== Segment start ==

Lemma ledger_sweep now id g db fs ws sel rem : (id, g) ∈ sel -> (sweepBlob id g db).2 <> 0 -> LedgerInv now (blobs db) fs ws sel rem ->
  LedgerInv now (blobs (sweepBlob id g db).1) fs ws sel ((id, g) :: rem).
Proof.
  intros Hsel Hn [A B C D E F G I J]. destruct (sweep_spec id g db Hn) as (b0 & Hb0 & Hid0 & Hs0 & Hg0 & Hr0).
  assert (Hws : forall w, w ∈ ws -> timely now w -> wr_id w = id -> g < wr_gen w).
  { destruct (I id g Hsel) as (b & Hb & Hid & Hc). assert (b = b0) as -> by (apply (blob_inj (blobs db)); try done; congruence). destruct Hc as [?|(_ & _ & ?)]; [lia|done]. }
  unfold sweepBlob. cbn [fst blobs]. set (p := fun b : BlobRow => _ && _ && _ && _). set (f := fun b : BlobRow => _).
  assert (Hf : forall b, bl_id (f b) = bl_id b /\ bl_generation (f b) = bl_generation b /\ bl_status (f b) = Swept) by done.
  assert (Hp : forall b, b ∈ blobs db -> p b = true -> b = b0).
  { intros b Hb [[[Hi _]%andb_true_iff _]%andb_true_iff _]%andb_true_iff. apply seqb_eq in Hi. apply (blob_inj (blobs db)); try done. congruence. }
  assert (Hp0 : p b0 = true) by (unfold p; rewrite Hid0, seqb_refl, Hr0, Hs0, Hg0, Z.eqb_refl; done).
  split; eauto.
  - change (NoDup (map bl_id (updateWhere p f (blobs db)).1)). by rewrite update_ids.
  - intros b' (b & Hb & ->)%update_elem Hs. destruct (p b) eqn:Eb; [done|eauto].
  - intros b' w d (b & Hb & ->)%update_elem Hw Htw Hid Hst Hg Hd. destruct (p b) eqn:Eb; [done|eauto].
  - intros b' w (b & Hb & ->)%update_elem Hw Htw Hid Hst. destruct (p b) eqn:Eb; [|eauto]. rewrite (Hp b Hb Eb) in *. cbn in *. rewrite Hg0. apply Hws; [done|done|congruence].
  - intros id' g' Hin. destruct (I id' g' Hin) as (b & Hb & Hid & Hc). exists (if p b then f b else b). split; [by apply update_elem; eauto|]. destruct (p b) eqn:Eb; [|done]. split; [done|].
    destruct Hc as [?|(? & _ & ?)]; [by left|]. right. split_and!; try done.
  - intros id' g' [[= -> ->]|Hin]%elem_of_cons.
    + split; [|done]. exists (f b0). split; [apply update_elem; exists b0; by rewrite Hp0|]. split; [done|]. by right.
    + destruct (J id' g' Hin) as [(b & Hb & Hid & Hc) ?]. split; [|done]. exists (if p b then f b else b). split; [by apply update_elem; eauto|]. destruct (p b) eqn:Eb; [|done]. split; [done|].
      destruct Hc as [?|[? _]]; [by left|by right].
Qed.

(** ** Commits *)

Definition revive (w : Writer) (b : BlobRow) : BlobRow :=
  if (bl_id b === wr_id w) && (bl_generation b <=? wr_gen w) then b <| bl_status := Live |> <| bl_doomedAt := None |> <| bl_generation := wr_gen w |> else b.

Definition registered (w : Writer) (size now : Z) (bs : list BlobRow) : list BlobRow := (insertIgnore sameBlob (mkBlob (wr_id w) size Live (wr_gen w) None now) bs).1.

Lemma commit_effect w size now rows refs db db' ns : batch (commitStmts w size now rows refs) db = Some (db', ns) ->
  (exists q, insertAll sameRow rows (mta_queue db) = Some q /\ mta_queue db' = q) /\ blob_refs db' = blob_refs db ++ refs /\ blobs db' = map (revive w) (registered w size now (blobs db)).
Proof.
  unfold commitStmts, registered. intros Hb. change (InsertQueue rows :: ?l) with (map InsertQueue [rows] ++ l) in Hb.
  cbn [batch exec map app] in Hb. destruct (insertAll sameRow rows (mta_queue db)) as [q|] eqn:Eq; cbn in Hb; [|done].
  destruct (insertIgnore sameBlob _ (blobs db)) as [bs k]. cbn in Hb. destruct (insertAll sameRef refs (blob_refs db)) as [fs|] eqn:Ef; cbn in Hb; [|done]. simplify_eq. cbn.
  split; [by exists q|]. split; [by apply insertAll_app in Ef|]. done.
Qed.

== Segment end ==
== Segment start ==

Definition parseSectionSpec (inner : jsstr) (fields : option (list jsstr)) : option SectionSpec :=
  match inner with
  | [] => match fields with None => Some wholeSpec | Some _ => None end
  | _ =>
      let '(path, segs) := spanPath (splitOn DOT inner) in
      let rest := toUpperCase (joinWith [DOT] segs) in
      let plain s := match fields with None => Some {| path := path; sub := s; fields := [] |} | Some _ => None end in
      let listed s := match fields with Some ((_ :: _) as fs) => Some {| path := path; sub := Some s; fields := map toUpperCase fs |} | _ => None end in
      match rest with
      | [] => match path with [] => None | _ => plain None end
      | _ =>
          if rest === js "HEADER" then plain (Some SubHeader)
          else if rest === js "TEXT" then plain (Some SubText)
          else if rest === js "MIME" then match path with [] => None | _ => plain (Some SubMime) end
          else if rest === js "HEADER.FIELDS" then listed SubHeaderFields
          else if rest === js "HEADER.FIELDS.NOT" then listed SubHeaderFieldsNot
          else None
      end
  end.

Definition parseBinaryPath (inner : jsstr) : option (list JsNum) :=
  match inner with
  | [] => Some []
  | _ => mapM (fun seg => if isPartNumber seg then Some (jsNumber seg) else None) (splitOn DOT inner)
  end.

== Segment end ==
== Segment start ==

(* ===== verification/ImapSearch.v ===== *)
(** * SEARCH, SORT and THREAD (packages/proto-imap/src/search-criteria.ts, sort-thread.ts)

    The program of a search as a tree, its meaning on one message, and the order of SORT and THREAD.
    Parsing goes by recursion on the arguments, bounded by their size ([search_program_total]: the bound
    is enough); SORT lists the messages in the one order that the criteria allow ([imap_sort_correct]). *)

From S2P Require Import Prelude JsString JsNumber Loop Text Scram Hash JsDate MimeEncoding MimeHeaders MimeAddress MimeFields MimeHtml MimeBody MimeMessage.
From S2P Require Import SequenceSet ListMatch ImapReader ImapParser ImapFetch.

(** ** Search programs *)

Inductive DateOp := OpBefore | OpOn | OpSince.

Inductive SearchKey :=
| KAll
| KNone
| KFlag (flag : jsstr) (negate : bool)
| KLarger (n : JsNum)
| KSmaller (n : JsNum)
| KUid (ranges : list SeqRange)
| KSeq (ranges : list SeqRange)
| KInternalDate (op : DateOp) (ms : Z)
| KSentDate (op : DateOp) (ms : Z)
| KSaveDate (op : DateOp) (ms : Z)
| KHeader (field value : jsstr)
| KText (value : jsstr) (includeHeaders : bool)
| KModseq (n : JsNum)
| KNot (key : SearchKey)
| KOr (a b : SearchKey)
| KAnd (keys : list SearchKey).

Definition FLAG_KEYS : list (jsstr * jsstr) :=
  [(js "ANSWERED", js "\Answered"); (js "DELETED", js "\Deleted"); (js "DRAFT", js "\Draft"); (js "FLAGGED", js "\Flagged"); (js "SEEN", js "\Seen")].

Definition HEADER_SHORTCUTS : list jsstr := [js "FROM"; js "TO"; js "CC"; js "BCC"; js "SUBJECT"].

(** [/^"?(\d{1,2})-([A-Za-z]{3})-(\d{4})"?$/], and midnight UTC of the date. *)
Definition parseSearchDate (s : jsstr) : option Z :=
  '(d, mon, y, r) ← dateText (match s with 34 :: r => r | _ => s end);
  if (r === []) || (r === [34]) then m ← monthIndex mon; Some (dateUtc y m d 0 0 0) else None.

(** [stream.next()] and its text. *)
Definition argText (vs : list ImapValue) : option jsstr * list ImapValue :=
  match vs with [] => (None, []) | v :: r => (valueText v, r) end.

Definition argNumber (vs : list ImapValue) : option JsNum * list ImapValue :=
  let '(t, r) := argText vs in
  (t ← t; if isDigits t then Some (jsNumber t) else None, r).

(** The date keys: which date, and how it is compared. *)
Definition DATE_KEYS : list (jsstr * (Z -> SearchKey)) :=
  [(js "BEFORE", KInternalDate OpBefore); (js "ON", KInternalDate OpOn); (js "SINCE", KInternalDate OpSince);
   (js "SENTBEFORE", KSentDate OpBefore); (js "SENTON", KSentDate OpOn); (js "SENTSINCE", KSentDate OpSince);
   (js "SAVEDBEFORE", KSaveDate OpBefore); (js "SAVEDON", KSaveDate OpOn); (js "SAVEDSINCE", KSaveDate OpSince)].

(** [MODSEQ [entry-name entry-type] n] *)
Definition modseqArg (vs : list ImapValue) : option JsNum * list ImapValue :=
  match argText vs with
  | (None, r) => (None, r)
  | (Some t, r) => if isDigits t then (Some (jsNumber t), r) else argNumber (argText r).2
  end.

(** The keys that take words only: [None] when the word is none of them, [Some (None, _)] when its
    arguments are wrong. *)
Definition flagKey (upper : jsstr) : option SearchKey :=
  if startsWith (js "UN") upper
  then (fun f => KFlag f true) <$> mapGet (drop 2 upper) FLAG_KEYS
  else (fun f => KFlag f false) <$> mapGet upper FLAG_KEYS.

== Segment end ==

Beginning with the line above that contains "Definition parseSearchDate (s", copy each line exactly up to and including the line that contains "let '(t, r) := argText vs in", and go no further.

Definition parseSearchDate (s : jsstr) : option Z :=
  '(d, mon, y, r) ← dateText (match s with 34 :: r => r | _ => s end);
  if (r === []) || (r === [34]) then m ← monthIndex mon; Some (dateUtc y m d 0 0 0) else None.

(** [stream.next()] and its text. *)
Definition argText (vs : list ImapValue) : option jsstr * list ImapValue :=
  match vs with [] => (None, []) | v :: r => (valueText v, r) end.

Definition argNumber (vs : list ImapValue) : option JsNum * list ImapValue :=
  let '(t, r) := argText vs in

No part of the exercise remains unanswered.